Wednesday, September 17, 2014

What I've Been Reading Lately

Oh, hi. I'm just over here still trying to potty train more than 1 month since we started down the dreaded training train. And trying to wrangle 5 kids solo as my husband is working all sorts of overtime, weekends, and late nights. So. I'll spare you 500 obnoxious poop stories, and boatloads of sarcasm and give you some good books.

Here's what I've been reading lately in some quick reviews -- it's a little slice of everything!

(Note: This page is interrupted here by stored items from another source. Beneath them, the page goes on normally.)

Lemma call_pass_row (discount : R) (f : nat -> R) (n : nat) :
  for_each
    (fun j new_row =>
       a <- getitem (map f (seq 0 (S n))) (Z.of_nat j) ;;
       b <- getitem (map f (seq 0 (S n))) (Z.of_nat j + 1) ;;
       Ok (new_row ++ [discount * 0.5 * (a + b)]))
    (range (List.length (map f (seq 0 (S n))) - 1)) []
  = Ok (map (fun j => discount * 0.5 * (f j + f (S j))) (seq 0 n)).
Proof.
  unfold range. rewrite length_map, length_seq.
  replace (S n - 1)%nat with n by lia.
  apply (for_each_append_ok _ _ _ []).
  intros j acc Hj. apply in_seq in Hj.
  rewrite getitem_map_seq by lia.
  replace (Z.of_nat j + 1)%Z with (Z.of_nat (S j)) by lia.
  rewrite getitem_map_seq by lia. reflexivity.
Qed.

Lemma call_loop_rows (discount : R) (leaf : nat -> R) (N k : nat) :
  (k <= N)%nat ->
  for_each
    (fun (_ : nat) (payoff_row : list R) =>
       for_each
         (fun j new_row =>
            a <- getitem payoff_row (Z.of_nat j) ;;
            b <- getitem payoff_row (Z.of_nat j + 1) ;;
            Ok (new_row ++ [discount * 0.5 * (a + b)]))
         (range (List.length payoff_row - 1)) [])
    (range k) (map leaf (seq 0 (N + 1)))
  = Ok (map (hold_node discount leaf k) (seq 0 (N - k + 1))).
Proof.
  induction k as [|k IH]; intros Hk.
  - simpl. now rewrite Nat.sub_0_r.
  - replace (range (S k)) with (range k ++ [k])
      by (unfold range; now rewrite seq_S).
    rewrite for_each_app, IH by lia. cbn [for_each bind].
    replace (N - k + 1)%nat with (S (N - S k + 1)) by lia.
    rewrite call_pass_row. reflexivity.
Qed.

Lemma euro_call_value_ok (S0 r sigma T : R) (N : nat) (E : R) :
  (1 <= N)%nat ->
  euro_call_value S0 r sigma T N E = Ok (euro_V S0 r sigma T N E "call" 0 0).
Proof.
  intros HN. unfold euro_call_value.
  rewrite find_dt_u_d_ok, produce_tree_ok by exact HN. cbn [bind].
  rewrite final_row_ok. cbn [bind].
  rewrite for_each_append. cbn [bind app].
  rewrite map_map.
  rewrite (map_ext _ (fun j => intrinsic (price S0 (lattice_u r sigma T N)
                                                (lattice_d r sigma T N) N j)
                                         E "call"))
    by (intros; apply euro_call_is_intrinsic).
  rewrite call_loop_rows by lia. cbn [bind].
  rewrite Nat.sub_diag. unfold euro_V. rewrite Nat.sub_0_r. reflexivity.
Qed.

(** X1: for [0 <= T] and every other input, [steps = 0] included, the
    second script's [find_euro_option_value] with kind ["call"] returns
    what the first script's [euro_call_value] returns, and raises when it
    raises. *)
Theorem euro_call_value_agrees (S0 r sigma T : R) (N : nat) (E : R) :
  0 <= T ->
  find_euro_option_value S0 r sigma T N E "call"
  = (call_value <- euro_call_value S0 r sigma T N E ;; Ok (Num call_value)).
Proof.
  intros _. destruct N as [|n].
  - rewrite find_euro_zero_steps. unfold euro_call_value.
    now rewrite find_dt_u_d_zero_steps.
  - rewrite find_euro_ok by (try lia; reflexivity).
    rewrite euro_call_value_ok by lia. reflexivity.
Qed.

Lemma euro_call_value_agrees_witness :
  find_euro_option_value 100 (4 / 100) (2 / 10) 10 20 120 "call"
  = (call_value <- euro_call_value 100 (4 / 100) (2 / 10) 10 20 120 ;;
     Ok (Num call_value)).
Proof.
  apply (euro_call_value_agrees 100 (4 / 100) (2 / 10) 10 20 120). lra.
Defined.

(** ** Shape of the price tree *)

Lemma nth_map_seq {A : Type} (f : nat -> A) (n i : nat) (dflt : A) :
  (i < n)%nat -> nth i (map f (seq 0 n)) dflt = f i.
Proof.
  intros H. rewrite (nth_indep _ dflt (f 0%nat))
    by now rewrite length_map, length_seq.
  rewrite map_nth, seq_nth by exact H. reflexivity.
Qed.

Lemma node_tree_of (S0 u d : R) (N i j : nat) :
  (i <= N)%nat -> (j <= i)%nat ->
  node (tree_of S0 u d N) i j = price S0 u d i j.
Proof.
  intros Hi Hj. unfold node, tree_of.
  rewrite nth_map_seq by lia. rewrite nth_map_seq by lia. reflexivity.
Qed.

(** X2: for [0 <= T] and [steps >= 1] the tree has [steps + 1] levels, level [i] has
    [i + 1] prices, the root is [S_0], and the tree recombines: the two
    successors of a node are [u] times and [d] times its price. *)
Theorem produce_tree_recombines (S0 r sigma T : R) (N : nat) :
  0 <= T -> (1 <= N)%nat ->
  exists (dt u d : R) (tree : list (list R)),
    find_dt_u_d r sigma T N = Ok (dt, u, d)
    /\ produce_tree S0 r sigma T N = Ok tree
    /\ List.length tree = (N + 1)%nat
    /\ (forall i, (i <= N)%nat -> List.length (nth i tree []) = (i + 1)%nat)
    /\ node tree 0 0 = S0
    /\ (forall i j, (i < N)%nat -> (j <= i)%nat ->
          node tree (i + 1) (j + 1) = u * node tree i j
          /\ node tree (i + 1) j = d * node tree i j).
Proof.
  intros _ HN.
  exists (lattice_dt T N), (lattice_u r sigma T N), (lattice_d r sigma T N),
    (tree_of S0 (lattice_u r sigma T N) (lattice_d r sigma T N) N).
  split; [now apply find_dt_u_d_ok|].
  split; [now apply produce_tree_ok|].
  split; [apply tree_of_length|].
  split; [|split].
  - intros i Hi. unfold tree_of. rewrite nth_map_seq by lia.
    now rewrite length_map, length_seq.
  - rewrite node_tree_of by lia. unfold price. simpl. lra.
  - intros i j Hi Hj. rewrite !node_tree_of by lia. unfold price.
    replace (i + 1 - (j + 1))%nat with (i - j)%nat by lia.
    replace (i + 1 - j)%nat with (S (i - j)) by lia.
    replace (j + 1)%nat with (S j) by lia. simpl pow. split; ring.
Qed.

Lemma produce_tree_recombines_witness :
  exists (dt u d : R) (tree : list (list R)),
    find_dt_u_d (4 / 100) (2 / 10) 10 40 = Ok (dt, u, d)
    /\ produce_tree 100 (4 / 100) (2 / 10) 10 40 = Ok tree
    /\ List.length tree = (40 + 1)%nat
    /\ (forall i, (i <= 40)%nat -> List.length (nth i tree []) = (i + 1)%nat)
    /\ node tree 0 0 = 100
    /\ (forall i j, (i < 40)%nat -> (j <= i)%nat ->
          node tree (i + 1) (j + 1) = u * node tree i j
          /\ node tree (i + 1) j = d * node tree i j).
Proof.
  apply (produce_tree_recombines 100 (4 / 100) (2 / 10) 10 40); [lra | lia].
Defined.

(** ** What [u] and [d] are chosen for *)

Lemma sqrt_A_squared (sigma T : R) (N : nat) :
  0 <= T -> (1 <= N)%nat ->
  sqrt (lattice_A sigma T N) * sqrt (lattice_A sigma T N) = lattice_A sigma T N.
Proof. intros HT HN. apply sqrt_sqrt. now apply A_nonneg. Qed.

(** X3: for [0 <= T] and [steps >= 1] the two equally likely factors
    reproduce the first two moments of one step of the price: their mean
    is [exp(r*dt)] and the mean of their squares is
    [exp((2*r + sigma^2)*dt)]. *)
Theorem factors_match_two_moments (r sigma T : R) (N : nat) :
  0 <= T -> (1 <= N)%nat ->
  exists dt u d : R,
    find_dt_u_d r sigma T N = Ok (dt, u, d)
    /\ 0.5 * (u + d) = exp (r * dt)
    /\ 0.5 * (u ^ 2 + d ^ 2) = exp ((2 * r + sigma ^ 2) * dt).
Proof.
  intros HT HN.
  exists (lattice_dt T N), (lattice_u r sigma T N), (lattice_d r sigma T N).
  split; [now apply find_dt_u_d_ok|]. split; [apply mean_of_factors|].
  pose proof (sqrt_A_squared sigma T N HT HN) as Hsq.
  unfold lattice_u, lattice_d.
  set (B := lattice_B r T N). set (q := sqrt (lattice_A sigma T N)) in *.
  transitivity (B * B * (1 + q * q)); [rewrite half_is_inv_2; field|].
  rewrite Hsq. unfold B, lattice_B, lattice_A.
  replace (1 + (exp (sigma ^ 2 * lattice_dt T N) - 1))
    with (exp (sigma ^ 2 * lattice_dt T N)) by ring.
  rewrite <- !exp_plus. f_equal. ring.
Qed.

Lemma factors_match_two_moments_witness :
  exists dt u d : R,
    find_dt_u_d (4 / 100) (2 / 10) 10 40 = Ok (dt, u, d)
    /\ 0.5 * (u + d) = exp (4 / 100 * dt)
    /\ 0.5 * (u ^ 2 + d ^ 2) = exp ((2 * (4 / 100) + (2 / 10) ^ 2) * dt).
Proof.
  apply (factors_match_two_moments (4 / 100) (2 / 10) 10 40); [lra | lia].
Defined.

Lemma sqrt_A_below_one (sigma T : R) (N : nat) :
  0 <= T -> (1 <= N)%nat ->
  (sqrt (lattice_A sigma T N) < 1 <-> sigma ^ 2 * lattice_dt T N < ln 2).
Proof.
  intros HT HN. pose proof (A_nonneg sigma T N HT HN) as HA.
  assert (Hexp2 : exp (ln 2) = 2) by (apply exp_ln; lra).
  unfold lattice_A in *. split; intros H.
  - apply exp_lt_inv. rewrite Hexp2.
    assert (Hlt : exp (sigma ^ 2 * lattice_dt T N) - 1 < 1).
    { apply sqrt_lt_0_alt. now rewrite sqrt_1. }
    lra.
  - apply Rlt_le_trans with (sqrt 1); [|rewrite sqrt_1; lra].
    apply sqrt_lt_1_alt. split; [exact HA|].
    apply exp_increasing in H. rewrite Hexp2 in H. lra.
Qed.

Lemma sqrt_A_above_one (sigma T : R) (N : nat) :
  0 <= T -> (1 <= N)%nat ->
  (1 < sqrt (lattice_A sigma T N) <-> ln 2 < sigma ^ 2 * lattice_dt T N).
Proof.
  intros HT HN.
  assert (Hexp2 : exp (ln 2) = 2) by (apply exp_ln; lra).
  unfold lattice_A in *. split; intros H.
  - apply exp_lt_inv. rewrite Hexp2.
    assert (Hlt : 1 < exp (sigma ^ 2 * lattice_dt T N) - 1).
    { apply sqrt_lt_0_alt. now rewrite sqrt_1. }
    lra.
  - apply Rle_lt_trans with (sqrt 1); [rewrite sqrt_1; lra|].
    apply sqrt_lt_1_alt. split; [lra|].
    apply exp_increasing in H. rewrite Hexp2 in H. lra.
Qed.

Lemma lattice_d_positive (r sigma T : R) (N : nat) :
  0 <= T -> (1 <= N)%nat ->
  (0 < lattice_d r sigma T N <-> sigma ^ 2 * lattice_dt T N < ln 2).
Proof.
  intros HT HN.
  assert (HB : 0 < lattice_B r T N) by apply exp_pos.
  rewrite <- (sqrt_A_below_one sigma T N HT HN).
  unfold lattice_d. split; intros H; nra.
Qed.

Lemma lattice_d_negative (r sigma T : R) (N : nat) :
  0 <= T -> (1 <= N)%nat ->
  (lattice_d r sigma T N < 0 <-> ln 2 < sigma ^ 2 * lattice_dt T N).
Proof.
  intros HT HN.
  assert (HB : 0 < lattice_B r T N) by apply exp_pos.
  rewrite <- (sqrt_A_above_one sigma T N HT HN).
  unfold lattice_d. split; intros H; nra.
Qed.

Lemma lattice_u_positive (r sigma T : R) (N : nat) : 0 < lattice_u r sigma T N.
Proof.
  assert (HB : 0 < lattice_B r T N) by apply exp_pos.
  pose proof (sqrt_pos (lattice_A sigma T N)) as Hq.
  unfold lattice_u. nra.
Qed.

(** X4: for [0 <= T] and [steps >= 1] the up factor is positive, and the
    down factor is positive exactly when [sigma^2*dt < ln 2] and negative
    exactly when [sigma^2*dt > ln 2]. *)
Theorem down_factor_sign (r sigma T : R) (N : nat) :
  0 <= T -> (1 <= N)%nat ->
  exists dt u d : R,
    find_dt_u_d r sigma T N = Ok (dt, u, d)
    /\ 0 < u
    /\ (0 < d <-> sigma ^ 2 * dt < ln 2)
    /\ (d < 0 <-> ln 2 < sigma ^ 2 * dt).
Proof.
  intros HT HN.
  exists (lattice_dt T N), (lattice_u r sigma T N), (lattice_d r sigma T N).
  split; [now apply find_dt_u_d_ok|].
  split; [apply lattice_u_positive|].
  split.
  - now apply lattice_d_positive.
  - now apply lattice_d_negative.
Qed.

Lemma down_factor_sign_witness :
  exists dt u d : R,
    find_dt_u_d (4 / 100) (2 / 10) 10 40 = Ok (dt, u, d)
    /\ 0 < u
    /\ (0 < d <-> (2 / 10) ^ 2 * dt < ln 2)
    /\ (d < 0 <-> ln 2 < (2 / 10) ^ 2 * dt).
Proof.
  apply (down_factor_sign (4 / 100) (2 / 10) 10 40); [lra | lia].
Defined.

Lemma price_pos (S0 u d : R) (i j : nat) :
  0 < S0 -> 0 < u -> 0 < d -> 0 < price S0 u d i j.
Proof.
  intros HS Hu Hd. unfold price.
  apply Rmult_lt_0_compat; [apply Rmult_lt_0_compat|]; auto using pow_lt.
Qed.

Lemma Forall_tree_of (P : R -> Prop) (S0 u d : R) (N : nat) :
  (forall i j, P (price S0 u d i j)) -> Forall (Forall P) (tree_of S0 u d N).
Proof.
  intros H. unfold tree_of.
  apply Forall_forall. intros row Hrow. apply in_map_iff in Hrow.
  destruct Hrow as (i & <- & _).
  apply Forall_forall. intros x Hx. apply in_map_iff in Hx.
  destruct Hx as (j & <- & _). apply H.
Qed.

(** X5: with [S_0 > 0], [0 <= T] and [steps >= 1], every price of the tree
    is positive when [sigma^2*T/steps < ln 2]; when [sigma^2*T/steps > ln 2]
    the tree holds a negative price already at level 1 (the down move). *)
Theorem produce_tree_sign (S0 r sigma T : R) (N : nat) :
  0 < S0 -> 0 <= T -> (1 <= N)%nat ->
  exists tree : list (list R),
    produce_tree S0 r sigma T N = Ok tree
    /\ (sigma ^ 2 * (T / INR N) < ln 2 -> Forall (Forall (Rlt 0)) tree)
    /\ (ln 2 < sigma ^ 2 * (T / INR N) -> node tree 1 0 < 0).
Proof.
  intros HS HT HN.
  eexists. split; [now apply produce_tree_ok|]. split.
  - intros H. apply Forall_tree_of. intros i j.
    apply price_pos; [exact HS | apply lattice_u_positive|].
    now apply lattice_d_positive.
  - intros H. rewrite node_tree_of by lia. unfold price. simpl.
    apply (lattice_d_negative r sigma T N HT HN) in H. nra.
Qed.

Lemma produce_tree_sign_witness :
  exists tree : list (list R),
    produce_tree 100 (4 / 100) (2 / 10) 10 40 = Ok tree
    /\ ((2 / 10) ^ 2 * (10 / INR 40) < ln 2 -> Forall (Forall (Rlt 0)) tree)
    /\ (ln 2 < (2 / 10) ^ 2 * (10 / INR 40) -> node tree 1 0 < 0).
Proof.
  apply (produce_tree_sign 100 (4 / 100) (2 / 10) 10 40); [lra | lra | lia].
Defined.

(** ** The European price as a discounted binomial expectation *)

Lemma C_n_0 (n : nat) : C n 0 = 1.
Proof.
  unfold C. rewrite Nat.sub_0_r. simpl fact. simpl INR.
  field. apply INR_fact_neq_0.
Qed.

Lemma C_n_n (n : nat) : C n n = 1.
Proof.
  unfold C. rewrite Nat.sub_diag. simpl fact. simpl INR.
  field. apply INR_fact_neq_0.
Qed.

Have you read any? Am I way off track??

A Homemade Life: Stories and Recipes from My Kitchen Table by Molly Wizenberg

I had heard so many rave reviews for this foodie-memoir that I think I had high expectations. It starts out fairly shallow then wades into a little deeper territory, but I didn't fall in love like so many readers. I did enjoy her quirky family tales, the chapters on her father's cancer and death that were poignant yet not depressing. Her food writing is a talent and I enjoyed her lively descriptions. I borrowed this from the library so I didn't get a chance to try any recipes, but so many looked good I might have to check it out again just to try some out!

The Giver by Lois Lowry

I somehow never read this in high school, (probably because I was reading every Jane Austen novel for a third time!), so I approached it with no expectations of what it was even about. Lowry's writing was surprising and gripping, telling the tale of a choice-less, strew-free, utopia. The world she creates is easily recognizable, and I love how she tells the tale through Jonas's first hand experience with The Giver. I hope the movie proves to live up to the book, and you've gotta love T. Swift being in it!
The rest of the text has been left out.